Making the cut
A few weeks ago, I wrote a column about reel mowers that elicited a huge response, and lots of questions from readers about how to sharpen the blades themselves. Since I’m a newbie to reel mowers, I wasn’t sure, so I called Emily Routly, a customer service representative for Lee Valley Tools, which has been selling reel mowers for years. She told me about two products the company sells for sharpening and offered some good general tips, such as:
Before you purchase a reel mower, make sure the blades can in fact be sharpened. Routly says some models are designed with blades that must be replaced when they’re dull.
Sharpen the blades of your reel mower after it comes out of the box, because they may not be ready to cut. Routly says mowers from Lee Valley, for example, are shipped with the blades painted to prevent rusting during shipping.
Use a soft cloth to keep blades clean and dry between use. If you’re fussy about your tools, wipe them down with oil to prevent rust.
Keep a good edge on your blades, says Routly, and not only will mowing be easier, you’ll minimize tip browning because the blades will shear the grass rather than tear it.

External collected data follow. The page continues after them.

(** [x] stands somewhere before [y] in [l]. *)
Fixpoint before {A : Type} (l : list A) (x y : A) : Prop :=
  match l with
  | [] => False
  | z :: r => (z = x /\ In y r) \/ before r x y
  end.

Definition desc (x y : entry) : Prop := snd y <= snd x.

End Counting.

(* ===================================================================== *)
(** ** The tokenization rule in words *)
(* ===================================================================== *)

Module Rule.
Import Chars.

(** Length of the longest prefix of [l] in class [p]. *)
Fixpoint span_len (p : ascii -> bool) (l : list ascii) : nat :=
  match l with
  | c :: r => if p c then S (span_len p r) else 0
  | [] => 0
  end.

(** The maximal runs of characters of class [p], from left to right. *)
Fixpoint runs (p : ascii -> bool) (l : list ascii) : list (list ascii) :=
  match l with
  | [] => []
  | c :: r =>
      if p c then
        match r with
        | d :: _ =>
            if p d then
              match runs p r with
              | run :: rest => (c :: run) :: rest
              | [] => [[c]]
              end
            else [c] :: runs p r
        | [] => [[c]]
        end
      else runs p r
  end.

(** The rule as the specification words it: the maximal runs of ASCII letters
    of length at least 3, in lower case. *)
Definition letter_runs (text : string) : list string :=
  map (fun r => lower (str r))
      (filter (fun r => 3 <=? List.length r) (runs is_letter (chars text))).

(** The rule of the pattern: the maximal runs of word characters of the
    lower-cased text that are made of ASCII letters only, at least 3 of them. *)
Definition is_token (r : list ascii) : bool :=
  forallb is_letter r && (3 <=? List.length r).

Definition delimited_words (text : string) : list string :=
  map str (filter is_token (runs is_word (chars (lower text)))).

End Rule.

(* ===================================================================== *)
(** ** Exceptions *)
(* ===================================================================== *)

Module Exn.

Inductive kind : Type :=
| TypeError | AttributeError | NameError | URLError | UnicodeDecodeError
| DatabaseError | AssertionError.

(** An exception: its class and [str(e)]. *)
Record exn : Type := Raise { exn_kind : kind; exn_str : string }.

(** ['booklink' in None] *)
Definition none_not_iterable : exn :=
  Raise TypeError "argument of type 'NoneType' is not iterable".

(** [None.split('/')] *)
Definition none_has_no_split : exn :=
  Raise AttributeError "'NoneType' object has no attribute 'split'".

(** An unbound name. *)
Definition name_not_defined (name : string) : exn :=
  Raise NameError ("name '" ++ name ++ "' is not defined")%string.

End Exn.

(* ===================================================================== *)
(** ** class GutenbergSearchParser (lines 21-45) *)
(* ===================================================================== *)

Module Parser.
Import Exn.

(** The attribute list [HTMLParser] hands to [handle_starttag]: names in
    lower case, the value [None] for an attribute written without one. *)
Definition attr_list : Type := list (string * option string).

Record start_tag : Type := StartTag { tag : string; attrs : attr_list }.

(** [dict(attrs)[k]], when [k in dict(attrs)]: the last binding wins. *)
Fixpoint dict_get (k : string) (a : attr_list) : option (option string) :=
  match a with
  | [] => None
  | (k', v) :: r =>
      match dict_get k r with
      | Some v' => Some v'
      | None => if (k' =? k)%string then Some v else None
      end
  end.

Fixpoint starts_with (needle hay : list ascii) : bool :=
  match needle, hay with
  | [], _ => true
  | _ :: _, [] => false
  | a :: n', b :: h' => Ascii.eqb a b && starts_with n' h'
  end.

Fixpoint occurs_in (needle hay : list ascii) : bool :=
  starts_with needle hay ||
  match hay with
  | [] => false
  | _ :: h' => occurs_in needle h'
  end.

(** [needle in hay] on two [str]. *)
Definition str_in (needle hay : string) : bool :=
  occurs_in (Chars.chars needle) (Chars.chars hay).

Record GutenbergSearchParser : Type := Self {
  book_links : list (option string);
  in_result : bool
}.

(** [__init__] *)
Definition init : GutenbergSearchParser :=
  {| book_links := []; in_result := false |}.

(** [tag == 'li' and 'class' in attrs and 'booklink' in attrs['class']];
    [in] on a [None] value raises. *)
Definition is_result_item (tag : string) (a : attr_list) : exn + bool :=
  if (tag =? "li")%string then
    match dict_get "class" a with
    | None => inr false
    | Some None => inl none_not_iterable
    | Some (Some cls) => inr (str_in "booklink" cls)
    end
  else inr false.

Definition handle_starttag (tag : string) (a : attr_list)
    (self : GutenbergSearchParser) : exn + GutenbergSearchParser :=
  match is_result_item tag a with
  | inl e => inl e
  | inr marker =>
      let self1 :=
        if marker then {| book_links := book_links self; in_result := true |}
        else self in
      match in_result self1 && (tag =? "a")%string, dict_get "href" a with
      | true, Some href =>
          inr {| book_links := book_links self1 ++ [href];
                 in_result := false |}
      | _, _ => inr self1
      end
  end.

(** The calls [HTMLParser.feed] makes to the one callback the class
    overrides: [doc] is the sequence of start tags the scanner of [HTMLParser]
    hands to [handle_starttag], in document order (it hands over none from
    inside a script or style element or a comment), and an exception the
    callback raises ends the feed.  What the scanner raises by itself is not
    here but in [App.World]. *)
Fixpoint feed (doc : list start_tag) (self : GutenbergSearchParser)
  : exn + GutenbergSearchParser :=
  match doc with
  | [] => inr self
  | t :: r =>
      match handle_starttag (tag t) (attrs t) self with
      | inl e => inl e
      | inr self' => feed r self'
      end
  end.

(** A fresh parser, the callbacks on the start tags of one document, then
    [parser.book_links] (lines 113-116). *)
Definition extract_links (doc : list start_tag) : exn + list (option string) :=
  match feed doc init with
  | inl e => inl e
  | inr p => inr (book_links p)
  end.

End Parser.

(* ===================================================================== *)
(** ** The link rule in words *)
(* ===================================================================== *)

Module LinkRule.
Import Parser.

(** A list item whose class attribute contains the marker. *)
Definition is_marker (t : start_tag) : bool :=
  (tag t =? "li")%string &&
  match dict_get "class" (attrs t) with
  | Some (Some cls) => str_in "booklink" cls
  | _ => false
  end.

(** The href of an anchor element, when the tag is one. *)
Definition anchor_href (t : start_tag) : option (option string) :=
  if (tag t =? "a")%string then dict_get "href" (attrs t) else None.

(** The first anchor after a marker, looked for up to the next marker. *)
Fixpoint first_anchor (doc : list start_tag) : option (option string) :=
  match doc with
  | [] => None
  | t :: r =>
      if is_marker t then None
      else match anchor_href t with
           | Some h => Some h
           | None => first_anchor r
           end
  end.

(** What a raised flag still owes: the first anchor before the next marker. *)
Definition pending (flag : bool) (doc : list start_tag) : list (option string) :=
  if flag then
    match first_anchor doc with
    | Some h => [h]
    | None => []
    end
  else [].

(** In document order, for every marker that has one, the href of the first
    anchor that follows it before the next marker. *)
Fixpoint marked_links (doc : list start_tag) : list (option string) :=
  match doc with
  | [] => []
  | t :: r =>
      if is_marker t then
        match first_anchor r with
        | Some h => h :: marked_links r
        | None => marked_links r
        end
      else marked_links r
  end.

Lee Valley has two options for sharpening blades: A hand mower sharpening kit includes a lapping compound — a slightly abrasive gel — that is applied to the edges of the blades after one of the wheels has been removed. When the blades pass across the cutting bar, they’re honed. The kit sells for $25.50. Additional lapping compound is available separately for $6.50. The other product is a 20-inch strip of aluminum with an abrasive finish that clamps to the bottom plate of the mower. Again, as the blades pass across it, they’re automatically sharpened. The strip can be trimmed to fit mowers as narrow as 10 inches. Three strips come with the sharpener, which costs $26.50, and a replacement pack of two strips costs $7.50.